=== Exercise instructions ===
Please report the number of lines in the entries below that contain "rmap", with nothing added.

=== Information shown ===
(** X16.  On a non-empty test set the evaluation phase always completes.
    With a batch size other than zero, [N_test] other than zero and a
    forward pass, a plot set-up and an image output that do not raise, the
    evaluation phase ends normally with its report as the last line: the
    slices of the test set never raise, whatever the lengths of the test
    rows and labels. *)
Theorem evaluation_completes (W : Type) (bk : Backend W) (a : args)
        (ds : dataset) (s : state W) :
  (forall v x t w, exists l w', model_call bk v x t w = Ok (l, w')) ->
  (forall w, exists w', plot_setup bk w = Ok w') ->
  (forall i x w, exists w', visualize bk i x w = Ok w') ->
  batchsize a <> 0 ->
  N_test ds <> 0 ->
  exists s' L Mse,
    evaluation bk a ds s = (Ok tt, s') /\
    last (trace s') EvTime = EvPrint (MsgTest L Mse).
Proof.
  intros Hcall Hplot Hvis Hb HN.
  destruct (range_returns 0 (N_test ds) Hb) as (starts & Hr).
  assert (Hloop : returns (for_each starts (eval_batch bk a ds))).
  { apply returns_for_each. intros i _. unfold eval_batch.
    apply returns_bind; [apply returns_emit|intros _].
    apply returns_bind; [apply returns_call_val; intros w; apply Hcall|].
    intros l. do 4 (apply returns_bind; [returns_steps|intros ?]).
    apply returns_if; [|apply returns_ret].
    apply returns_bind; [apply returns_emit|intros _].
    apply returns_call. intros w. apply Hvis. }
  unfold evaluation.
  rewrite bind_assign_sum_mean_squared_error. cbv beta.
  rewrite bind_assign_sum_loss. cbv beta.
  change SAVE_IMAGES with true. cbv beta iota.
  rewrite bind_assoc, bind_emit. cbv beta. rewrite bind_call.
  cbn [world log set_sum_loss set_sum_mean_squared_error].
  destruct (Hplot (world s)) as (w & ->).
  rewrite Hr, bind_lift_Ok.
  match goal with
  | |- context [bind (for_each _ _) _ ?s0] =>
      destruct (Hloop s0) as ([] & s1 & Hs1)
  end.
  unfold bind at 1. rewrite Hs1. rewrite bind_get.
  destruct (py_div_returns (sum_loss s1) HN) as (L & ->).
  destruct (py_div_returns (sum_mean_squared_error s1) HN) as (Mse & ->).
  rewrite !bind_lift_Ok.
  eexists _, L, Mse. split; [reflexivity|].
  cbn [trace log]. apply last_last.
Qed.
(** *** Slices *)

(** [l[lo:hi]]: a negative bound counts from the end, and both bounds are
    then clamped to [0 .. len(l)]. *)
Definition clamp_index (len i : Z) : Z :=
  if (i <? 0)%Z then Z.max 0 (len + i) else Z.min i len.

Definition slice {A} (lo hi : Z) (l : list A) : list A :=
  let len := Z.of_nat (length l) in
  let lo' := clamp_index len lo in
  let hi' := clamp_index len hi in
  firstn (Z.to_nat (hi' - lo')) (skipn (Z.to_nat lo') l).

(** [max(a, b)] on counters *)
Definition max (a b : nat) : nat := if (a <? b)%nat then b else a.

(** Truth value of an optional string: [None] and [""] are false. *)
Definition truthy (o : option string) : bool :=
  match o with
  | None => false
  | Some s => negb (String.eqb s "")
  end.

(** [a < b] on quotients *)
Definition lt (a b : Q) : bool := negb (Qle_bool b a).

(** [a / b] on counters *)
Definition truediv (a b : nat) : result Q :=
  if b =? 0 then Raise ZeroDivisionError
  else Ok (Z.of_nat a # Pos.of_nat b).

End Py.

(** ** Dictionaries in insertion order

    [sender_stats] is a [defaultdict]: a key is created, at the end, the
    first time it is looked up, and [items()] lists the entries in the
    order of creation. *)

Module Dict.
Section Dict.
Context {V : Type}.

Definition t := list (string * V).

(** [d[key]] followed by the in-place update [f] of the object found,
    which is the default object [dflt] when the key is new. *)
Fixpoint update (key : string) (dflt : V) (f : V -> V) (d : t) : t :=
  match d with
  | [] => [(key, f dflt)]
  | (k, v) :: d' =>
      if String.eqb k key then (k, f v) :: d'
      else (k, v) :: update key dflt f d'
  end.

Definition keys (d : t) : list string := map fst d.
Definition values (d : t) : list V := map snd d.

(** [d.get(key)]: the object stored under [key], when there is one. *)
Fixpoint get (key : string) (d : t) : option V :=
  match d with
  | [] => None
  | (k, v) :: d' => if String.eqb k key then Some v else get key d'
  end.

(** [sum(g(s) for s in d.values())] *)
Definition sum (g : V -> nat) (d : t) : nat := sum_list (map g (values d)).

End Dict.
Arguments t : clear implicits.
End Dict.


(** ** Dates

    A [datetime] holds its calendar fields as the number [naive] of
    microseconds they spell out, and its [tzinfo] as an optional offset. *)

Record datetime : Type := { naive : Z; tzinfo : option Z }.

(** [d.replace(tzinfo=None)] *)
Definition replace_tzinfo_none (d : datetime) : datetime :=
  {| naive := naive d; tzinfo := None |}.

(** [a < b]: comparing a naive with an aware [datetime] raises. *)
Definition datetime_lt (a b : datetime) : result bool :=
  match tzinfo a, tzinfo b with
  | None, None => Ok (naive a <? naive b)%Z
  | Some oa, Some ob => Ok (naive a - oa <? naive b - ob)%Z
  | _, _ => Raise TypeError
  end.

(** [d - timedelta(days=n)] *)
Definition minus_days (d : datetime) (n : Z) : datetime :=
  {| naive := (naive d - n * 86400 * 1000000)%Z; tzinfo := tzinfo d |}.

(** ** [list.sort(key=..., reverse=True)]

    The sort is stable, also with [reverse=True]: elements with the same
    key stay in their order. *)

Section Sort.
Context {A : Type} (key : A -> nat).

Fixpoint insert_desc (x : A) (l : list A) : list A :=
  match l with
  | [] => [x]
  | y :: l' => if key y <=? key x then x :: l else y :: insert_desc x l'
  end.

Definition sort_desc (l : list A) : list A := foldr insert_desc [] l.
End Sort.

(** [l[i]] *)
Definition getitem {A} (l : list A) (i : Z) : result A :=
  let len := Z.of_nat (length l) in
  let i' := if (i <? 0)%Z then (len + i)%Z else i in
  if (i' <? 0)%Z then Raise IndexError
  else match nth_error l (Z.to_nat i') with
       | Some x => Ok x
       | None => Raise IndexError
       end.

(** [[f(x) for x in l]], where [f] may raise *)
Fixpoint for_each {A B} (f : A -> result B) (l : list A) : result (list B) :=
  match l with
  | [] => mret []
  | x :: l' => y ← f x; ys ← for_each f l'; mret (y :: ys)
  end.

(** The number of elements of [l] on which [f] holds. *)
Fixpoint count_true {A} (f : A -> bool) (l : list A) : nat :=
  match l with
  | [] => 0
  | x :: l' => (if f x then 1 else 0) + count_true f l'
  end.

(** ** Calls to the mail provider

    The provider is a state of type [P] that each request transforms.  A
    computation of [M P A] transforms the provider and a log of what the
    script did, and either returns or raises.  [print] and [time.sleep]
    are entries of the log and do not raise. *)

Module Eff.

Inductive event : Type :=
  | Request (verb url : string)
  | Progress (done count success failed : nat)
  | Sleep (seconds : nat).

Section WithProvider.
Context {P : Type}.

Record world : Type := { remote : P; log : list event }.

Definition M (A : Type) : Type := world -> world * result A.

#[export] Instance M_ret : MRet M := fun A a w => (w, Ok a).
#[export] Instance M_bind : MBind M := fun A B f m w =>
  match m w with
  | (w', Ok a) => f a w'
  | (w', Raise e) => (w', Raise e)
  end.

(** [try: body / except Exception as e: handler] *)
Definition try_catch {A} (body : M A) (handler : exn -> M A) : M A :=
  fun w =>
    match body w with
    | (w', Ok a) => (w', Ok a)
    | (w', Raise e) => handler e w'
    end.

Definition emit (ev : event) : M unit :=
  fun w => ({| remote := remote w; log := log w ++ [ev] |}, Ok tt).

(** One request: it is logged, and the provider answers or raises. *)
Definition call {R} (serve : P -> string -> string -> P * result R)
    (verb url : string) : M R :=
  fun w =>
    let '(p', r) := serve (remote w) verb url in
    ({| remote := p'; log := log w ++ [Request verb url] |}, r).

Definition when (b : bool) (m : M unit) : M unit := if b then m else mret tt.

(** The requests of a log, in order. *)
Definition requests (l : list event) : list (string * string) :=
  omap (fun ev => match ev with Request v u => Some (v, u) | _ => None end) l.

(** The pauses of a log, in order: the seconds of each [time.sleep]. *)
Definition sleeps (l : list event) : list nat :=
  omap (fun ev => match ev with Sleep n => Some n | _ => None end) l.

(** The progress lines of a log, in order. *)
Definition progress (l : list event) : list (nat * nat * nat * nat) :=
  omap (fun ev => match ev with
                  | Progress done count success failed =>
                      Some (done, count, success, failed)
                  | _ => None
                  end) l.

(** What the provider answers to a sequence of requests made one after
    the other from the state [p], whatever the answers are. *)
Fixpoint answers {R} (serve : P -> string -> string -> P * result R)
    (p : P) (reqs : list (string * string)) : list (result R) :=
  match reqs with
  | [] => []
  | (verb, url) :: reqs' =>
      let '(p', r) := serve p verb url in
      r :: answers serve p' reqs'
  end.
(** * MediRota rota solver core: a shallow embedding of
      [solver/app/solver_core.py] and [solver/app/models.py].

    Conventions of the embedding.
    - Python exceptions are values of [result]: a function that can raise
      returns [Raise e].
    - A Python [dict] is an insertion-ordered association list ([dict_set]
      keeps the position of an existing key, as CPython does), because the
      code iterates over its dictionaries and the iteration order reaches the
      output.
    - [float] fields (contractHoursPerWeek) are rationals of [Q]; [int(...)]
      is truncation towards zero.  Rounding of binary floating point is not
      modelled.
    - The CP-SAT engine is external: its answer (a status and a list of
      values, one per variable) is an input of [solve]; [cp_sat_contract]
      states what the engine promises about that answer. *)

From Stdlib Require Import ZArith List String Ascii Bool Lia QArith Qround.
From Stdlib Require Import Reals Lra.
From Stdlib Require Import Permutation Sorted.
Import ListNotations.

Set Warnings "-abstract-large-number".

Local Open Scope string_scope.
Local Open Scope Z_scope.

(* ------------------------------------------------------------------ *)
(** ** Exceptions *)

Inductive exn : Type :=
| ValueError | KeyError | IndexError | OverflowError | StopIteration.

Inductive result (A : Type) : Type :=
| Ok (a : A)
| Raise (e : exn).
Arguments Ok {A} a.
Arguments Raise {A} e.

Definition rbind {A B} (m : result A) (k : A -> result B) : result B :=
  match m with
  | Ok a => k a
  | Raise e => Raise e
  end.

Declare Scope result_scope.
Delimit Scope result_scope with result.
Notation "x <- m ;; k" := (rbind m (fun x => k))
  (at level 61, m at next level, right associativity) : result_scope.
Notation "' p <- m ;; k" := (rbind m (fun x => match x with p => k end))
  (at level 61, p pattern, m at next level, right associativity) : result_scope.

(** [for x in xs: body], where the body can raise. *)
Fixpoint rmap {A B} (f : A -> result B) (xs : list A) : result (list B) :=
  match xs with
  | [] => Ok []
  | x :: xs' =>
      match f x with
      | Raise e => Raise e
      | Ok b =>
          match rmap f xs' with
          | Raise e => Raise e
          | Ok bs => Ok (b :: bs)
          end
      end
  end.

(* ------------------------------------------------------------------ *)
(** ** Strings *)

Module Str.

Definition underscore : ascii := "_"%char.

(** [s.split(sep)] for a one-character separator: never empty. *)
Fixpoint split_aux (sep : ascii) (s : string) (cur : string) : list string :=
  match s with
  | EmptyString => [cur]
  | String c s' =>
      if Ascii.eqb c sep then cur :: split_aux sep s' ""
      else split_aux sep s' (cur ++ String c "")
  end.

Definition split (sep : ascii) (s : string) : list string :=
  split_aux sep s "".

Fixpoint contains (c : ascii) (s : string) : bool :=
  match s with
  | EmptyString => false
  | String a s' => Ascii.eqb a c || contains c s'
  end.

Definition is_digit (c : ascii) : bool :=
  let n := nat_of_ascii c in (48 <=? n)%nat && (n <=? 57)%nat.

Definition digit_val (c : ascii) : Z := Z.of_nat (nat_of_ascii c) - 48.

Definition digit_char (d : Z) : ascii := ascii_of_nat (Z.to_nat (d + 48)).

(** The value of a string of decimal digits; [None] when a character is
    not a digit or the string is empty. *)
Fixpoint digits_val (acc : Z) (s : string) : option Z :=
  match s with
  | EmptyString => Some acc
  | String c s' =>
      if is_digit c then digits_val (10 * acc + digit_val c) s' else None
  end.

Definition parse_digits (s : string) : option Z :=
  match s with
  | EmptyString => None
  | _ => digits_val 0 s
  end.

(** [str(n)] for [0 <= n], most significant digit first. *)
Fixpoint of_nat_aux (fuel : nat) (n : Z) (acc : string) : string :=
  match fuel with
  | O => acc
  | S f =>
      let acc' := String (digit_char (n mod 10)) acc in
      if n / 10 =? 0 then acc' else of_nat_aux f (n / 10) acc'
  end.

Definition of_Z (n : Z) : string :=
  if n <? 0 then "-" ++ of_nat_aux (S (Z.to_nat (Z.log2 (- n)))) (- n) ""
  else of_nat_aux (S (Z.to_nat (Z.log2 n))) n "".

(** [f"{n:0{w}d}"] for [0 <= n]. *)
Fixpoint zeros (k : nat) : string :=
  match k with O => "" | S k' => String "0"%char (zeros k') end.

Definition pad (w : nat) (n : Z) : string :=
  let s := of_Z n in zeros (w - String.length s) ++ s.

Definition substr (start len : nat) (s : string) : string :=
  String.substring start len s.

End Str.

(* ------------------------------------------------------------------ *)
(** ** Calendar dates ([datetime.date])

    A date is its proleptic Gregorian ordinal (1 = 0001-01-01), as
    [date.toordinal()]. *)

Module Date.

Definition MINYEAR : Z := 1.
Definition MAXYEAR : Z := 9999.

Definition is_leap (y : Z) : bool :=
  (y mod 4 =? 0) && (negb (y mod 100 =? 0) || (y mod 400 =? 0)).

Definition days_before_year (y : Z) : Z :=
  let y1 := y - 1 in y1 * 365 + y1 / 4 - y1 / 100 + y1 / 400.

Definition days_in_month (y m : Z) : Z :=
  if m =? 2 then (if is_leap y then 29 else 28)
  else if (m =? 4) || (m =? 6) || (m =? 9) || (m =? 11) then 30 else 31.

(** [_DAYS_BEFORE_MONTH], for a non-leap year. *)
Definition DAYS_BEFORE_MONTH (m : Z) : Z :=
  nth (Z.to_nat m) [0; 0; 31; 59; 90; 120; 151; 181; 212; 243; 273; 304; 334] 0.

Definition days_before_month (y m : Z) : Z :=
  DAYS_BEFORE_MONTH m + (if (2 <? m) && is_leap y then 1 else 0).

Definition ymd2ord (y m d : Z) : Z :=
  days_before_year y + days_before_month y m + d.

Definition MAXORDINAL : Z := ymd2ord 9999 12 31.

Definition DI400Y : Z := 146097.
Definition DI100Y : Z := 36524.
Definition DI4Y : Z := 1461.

=== Solved exercise ===
2